Reputation: 2055
I know this question had been asked here and here but there was a small problem when I tried it out:
x<- str_extract("Hello peopllz! My new home is #crazy gr8! #wow", "#\S+")
Error: '\S' is an unrecognized escape in character string starting "#\S"
I changed the regex to "#(.+) ?"
, "#\\s"
, but they did not extract the hashtags.
I then tried the gsub way:
x<- gsub("[^#(.+) ?]","","Hello! #London is gr8. #Wow")
It gave: " # . #"
Any ideas where I am going wrong? I'd like my output as a vector/list of all the hashtags in the tweet(without the hashes!)
Edit: I would prefer not tokenizing the tweet, because: 1. I am not tokenizing the tweets for the rest of my program, 2. It would become a very expensive step were I to scale it to handle large volumes of tweets.
Upvotes: 6
Views: 8990
Reputation: 14872
Use "#\\S+"
instead of "#\S+"
.
str_extract_all("Hello peopllz! My new home is #crazy gr8! #wow", "#\\S+")
# [[1]]
# [1] "#crazy" "#wow"
There are two levels of parsing going on here. Before the low level regexp function within str_extract
gets the pattern you want to search for (i.e. "#\S+"
) it is first parsed by R. R does not recognize \S
as a valid escape character and throws an error. By escaping the slash with \\
you tell R to pass the \
and S
as two normal characters to the regexp function, instead of interpreting it as one escape character.
This can produce rather bizarre expressions. Imagine that you have a list of addresses to computers on a windows network on the form of "\\computer"
. To search for it you would need to type str_extract(adr, "\\\\\\w+")

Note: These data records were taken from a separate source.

Lemma _exec_connection (statement : string) self :
  connection (snd (_exec statement self)) =
  if as_sql self then connection self else connection self ++ [statement].
Proof.
  unfold _exec, DefaultImpl_exec.
  destruct (as_sql self) eqn:Hmode; simpl; rewrite Hmode; simpl; [| done].
  by destruct (truthy (batch_separator self)).
Qed.

Lemma _exec_profile (statement : string) self :
  as_sql (snd (_exec statement self)) = as_sql self
  ∧ batch_separator (snd (_exec statement self)) = batch_separator self
  ∧ command_terminator (snd (_exec statement self)) = command_terminator self
  ∧ transactional_ddl (snd (_exec statement self)) = transactional_ddl self.
Proof.
  unfold _exec, DefaultImpl_exec.
  destruct (as_sql self) eqn:Hmode; simpl; rewrite Hmode; simpl; [| done].
  by destruct (truthy (batch_separator self)).
Qed.

Lemma dispatch_cons (statement : string) (rest : list string) self :
  dispatch (statement :: rest) self = dispatch rest (snd (_exec statement self)).
Proof. reflexivity. Qed.

Lemma dispatch_profile (statements : list string) self :
  as_sql (dispatch statements self) = as_sql self
  ∧ batch_separator (dispatch statements self) = batch_separator self
  ∧ command_terminator (dispatch statements self) = command_terminator self
  ∧ transactional_ddl (dispatch statements self) = transactional_ddl self.
Proof.
  revert self. induction statements as [|s rest IH]; intros self; [done |].
  rewrite dispatch_cons.
  destruct (IH (snd (_exec s self))) as (-> & -> & -> & ->).
  apply _exec_profile.
Qed.

Lemma dispatch_output_buffer (statements : list string) self :
  output_buffer (dispatch statements self) =
  if as_sql self
  then output_buffer self ++ flat_map (script_entries self) statements
  else output_buffer self.
Proof.
  revert self. induction statements as [|s rest IH]; intros self.
  - simpl. destruct (as_sql self); [by rewrite app_nil_r | done].
  - rewrite dispatch_cons, IH, _exec_output_buffer.
    destruct (_exec_profile s self) as (-> & Hsep & Hterm & _).
    assert (Hext : flat_map (script_entries (snd (_exec s self))) rest
                   = flat_map (script_entries self) rest).
    { apply flat_map_ext. intros x. unfold script_entries.
      by rewrite Hsep, Hterm. }
    rewrite Hext. destruct (as_sql self); [| done].
    by rewrite <- app_assoc.
Qed.

Lemma dispatch_connection (statements : list string) self :
  connection (dispatch statements self) =
  if as_sql self then connection self else connection self ++ statements.
Proof.
  revert self. induction statements as [|s rest IH]; intros self.
  - simpl. destruct (as_sql self); [done | by rewrite app_nil_r].
  - rewrite dispatch_cons, IH, _exec_connection.
    destruct (_exec_profile s self) as (-> & _).
    destruct (as_sql self); [done |]. by rewrite <- app_assoc.
Qed.

Lemma script_pairs_length (f : string → string) (sep : string)
    (l : list string) :
  length (flat_map (λ s, [f s; sep]) l) = 2 * length l.
Proof. induction l as [|x l IH]; simpl; lia. Qed.

Lemma script_pairs_lookup (f : string → string) (sep : string)
    (l : list string) (i : nat) (s : string) :
  l !! i = Some s →
  flat_map (λ s, [f s; sep]) l !! (2 * i) = Some (f s)
  ∧ flat_map (λ s, [f s; sep]) l !! (2 * i + 1) = Some sep.
Proof.
  revert i. induction l as [|x l IH]; intros [|i] Hi; simpl in Hi; try done.
  - injection Hi as ->. by split.
  - replace (2 * S i) with (S (S (2 * i))) by lia. by apply IH.
Qed.

Lemma flat_map_singleton (l : list string) : flat_map (λ s, [s]) l = l.
Proof. induction l as [|x l IH]; [done |]. simpl. by rewrite IH. Qed.

(** C5: in script mode with a non-empty batch separator, dispatching N
    statements appends to the output buffer exactly N pairs, in the order of
    the statements: the statement followed by the command terminator, and
    immediately after it the separator; so the appended part has 2 N entries,
    entry 2 i is the i-th statement and entry 2 i + 1 is its separator, and
    nothing is sent to the connection.  In live mode the connection is sent
    exactly the N statements, one per call and nothing else, and nothing is
    written to the output buffer. *)
Theorem dispatch_separators self (statements : list string) :
  (as_sql self = true → batch_separator self ≠ "" →
     output_buffer (dispatch statements self) =
       output_buffer self
       ++ flat_map (λ s, [s +:+ command_terminator self; batch_separator self])
            statements
     ∧ length (output_buffer (dispatch statements self)) =
       length (output_buffer self) + 2 * length statements
     ∧ (∀ i s, statements !! i = Some s →
          output_buffer (dispatch statements self)
            !! (length (output_buffer self) + 2 * i) =
            Some (s +:+ command_terminator self)
          ∧ output_buffer (dispatch statements self)
              !! (length (output_buffer self) + 2 * i + 1) =
            Some (batch_separator self))
     ∧ connection (dispatch statements self) = connection self)
  ∧ (as_sql self = false →
     connection (dispatch statements self) = connection self ++ statements
     ∧ output_buffer (dispatch statements self) = output_buffer self).
Proof.
  split.
  - intros Hmode Hsep%truthy_nonempty.
    assert (Hbuf : output_buffer (dispatch statements self) =
      output_buffer self
      ++ flat_map (λ s, [s +:+ command_terminator self; batch_separator self])
           statements).
    { rewrite dispatch_output_buffer, Hmode. f_equal.
      apply flat_map_ext. intros s. unfold script_entries. by rewrite Hsep. }
    split; [done |].
    split; [by rewrite Hbuf, length_app, script_pairs_length |].
    split; [| by rewrite dispatch_connection, Hmode].
    intros i s Hi. rewrite Hbuf.
    destruct (script_pairs_lookup (λ s, s +:+ command_terminator self)
                (batch_separator self) statements i s Hi) as [Hst Hsp].
    rewrite <- Nat.add_assoc, !lookup_app_r by lia.
    replace (length (output_buffer self) + 2 * i - length (output_buffer self))
      with (2 * i) by lia.
    replace (length (output_buffer self) + (2 * i + 1)
             - length (output_buffer self)) with (2 * i + 1) by lia.
    done.
  - intros Hmode.
    by rewrite dispatch_connection, dispatch_output_buffer, Hmode.
Qed.

(** C7: a constructed profile declares no transactional DDL; [emit_begin]
    and [emit_commit] each dispatch exactly one statement through [_exec],
    "SET TRANSACTION READ WRITE" and "COMMIT": in live mode that statement
    alone is sent to the connection, in script mode it alone is written,
    followed by the batch separator unless that is empty. *)
Theorem emit_begin_commit self :
  (∀ mode cur opts,
     transactional_ddl (__init__ (CursorResult := CursorResult) mode cur opts)
     = false)
  ∧ emit_begin self = dispatch ["SET TRANSACTION READ WRITE"] self
  ∧ emit_commit self = dispatch ["COMMIT"] self
  ∧ connection (emit_begin self) =
    (if as_sql self then connection self
     else connection self ++ ["SET TRANSACTION READ WRITE"])
  ∧ output_buffer (emit_begin self) =
    (if as_sql self
     then output_buffer self ++ script_entries self "SET TRANSACTION READ WRITE"
     else output_buffer self)
  ∧ connection (emit_commit self) =
    (if as_sql self then connection self else connection self ++ ["COMMIT"])
  ∧ output_buffer (emit_commit self) =
    (if as_sql self
     then output_buffer self ++ script_entries self "COMMIT"
     else output_buffer self).
Proof.
  unfold emit_begin, emit_commit.
  repeat split; try done;
    first [apply _exec_connection | apply _exec_output_buffer].
Qed.

(** C10: the constructed batch separator is the value of the context option
    "tibero_batch_separator" when it is supplied and "/" otherwise; every
    script-mode dispatch on the constructed profile then writes that value
    after each statement, and writes the statements alone when the option is
    the empty string. *)
Theorem batch_separator_override (mode : bool)
    (cur : list string → string → CursorResult)
    (opts : gmap string string) (v : string) (statements : list string) :
  batch_separator (__init__ mode cur opts) =
    default "/" (opts !! "tibero_batch_separator")
  ∧ batch_separator
      (__init__ mode cur (delete "tibero_batch_separator" opts)) = "/"
  ∧ batch_separator
      (__init__ mode cur (<["tibero_batch_separator" := v]> opts)) = v
  ∧ output_buffer
      (dispatch statements
         (__init__ true cur (delete "tibero_batch_separator" opts))) =
    flat_map (λ s, [s; "/"]) statements
  ∧ output_buffer
      (dispatch statements
         (__init__ true cur (<["tibero_batch_separator" := v]> opts))) =
    flat_map (λ s, s :: if truthy v then [v] else []) statements
  ∧ output_buffer
      (dispatch statements
         (__init__ true cur (<["tibero_batch_separator" := ""]> opts))) =
    statements.
Proof.
  assert (Hinit : ∀ o, output_buffer (dispatch statements (__init__ true cur o))
    = flat_map (λ s, s :: if truthy (default "/" (o !! "tibero_batch_separator"))
                          then [default "/" (o !! "tibero_batch_separator")]
                          else []) statements).
  { intros o. rewrite dispatch_output_buffer. simpl.
    apply flat_map_ext. intros s. unfold script_entries. simpl.
    by rewrite append_empty_r. }
  split; [done |].
  split; [unfold __init__; simpl; by rewrite lookup_delete_eq |].
  split; [unfold __init__; simpl; by rewrite lookup_insert_eq |].
  rewrite !Hinit, lookup_delete_eq, !lookup_insert_eq. simpl.
  repeat split; try done. apply flat_map_singleton.
Qed.

End Adapter.

(** C5 at two statements, in script mode and in live mode, with the default
    profile. *)
Lemma dispatch_separators_witness :
  output_buffer
    (dispatch ["CREATE TABLE t (c NUMBER)"; "COMMIT"]
       (__init__ true (λ _ _, ()) ∅)) =
    ["CREATE TABLE t (c NUMBER)"; "/"; "COMMIT"; "/"]
  ∧ output_buffer
      (dispatch ["CREATE TABLE t (c NUMBER)"; "COMMIT"]
         (__init__ true (λ _ _, ()) ∅)) !! 3 = Some "/"
  ∧ connection
      (dispatch ["CREATE TABLE t (c NUMBER)"; "COMMIT"]
         (__init__ false (λ _ _, ()) ∅)) =
    ["CREATE TABLE t (c NUMBER)"; "COMMIT"]
  ∧ output_buffer
      (dispatch ["CREATE TABLE t (c NUMBER)"; "COMMIT"]
         (__init__ false (λ _ _, ()) ∅)) = [].
Proof.
  destruct (dispatch_separators (__init__ true (λ _ _, ()) ∅)
              ["CREATE TABLE t (c NUMBER)"; "COMMIT"]) as [Hscript _].
  destruct (dispatch_separators (__init__ false (λ _ _, ()) ∅)
              ["CREATE TABLE t (c NUMBER)"; "COMMIT"]) as [_ Hlive].
  destruct Hscript as (Hbuf & _ & Hat & _); [reflexivity | discriminate |].
  destruct Hlive as (Hconn & Hout); [reflexivity |].
  split; [rewrite Hbuf; reflexivity |].
  split; [| split; [rewrite Hconn; reflexivity | rewrite Hout; reflexivity]].
  destruct (Hat 1 "COMMIT") as [_ Hsep]; [reflexivity |].
  exact Hsep.
Defined.

End ImplFacts.

(** ** Operation renderer *)

Module RenderFacts.
Import Render.

Lemma append_assoc (s1 s2 s3 : string) :
  (s1 +:+ s2) +:+ s3 = s1 +:+ s2 +:+ s3.
Proof.
  induction s1 as [|a s1 IH]; [reflexivity |].
  change (String a ((s1 +:+ s2) +:+ s3) = String a (s1 +:+ s2 +:+ s3)).
  by rewrite IH.
Qed.

(** Unfold a rendering rule and bring the concatenations in one shape. *)
Ltac render_norm :=
  unfold render, visit_add_column, visit_column_nullable, visit_column_type,
    visit_column_name, visit_column_default, visit_column_comment,
    visit_rename_table, visit_identity_column, alter_table, alter_column,
    add_column;
  rewrite ?append_assoc.

Section Visitors.
Context {Column TypeEngine ServerDefault Identity : Type}.
Implicit Types compiler :
  TiberoDDLCompiler Column TypeEngine ServerDefault Identity.
Implicit Types table_name column_name : string.
Implicit Types schema : option string.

which would turn into "\\\w+"
internally and then search for.
Upvotes: 11
Reputation: 40186
Just chiming in. Depending on how you access the twitter data, this information may already be parsed for you. For example, if you access the sample stream, the raw JSON format has an entry that parses the references, tags, etc., as an array for you. See twitter api documentation here.
Upvotes: 3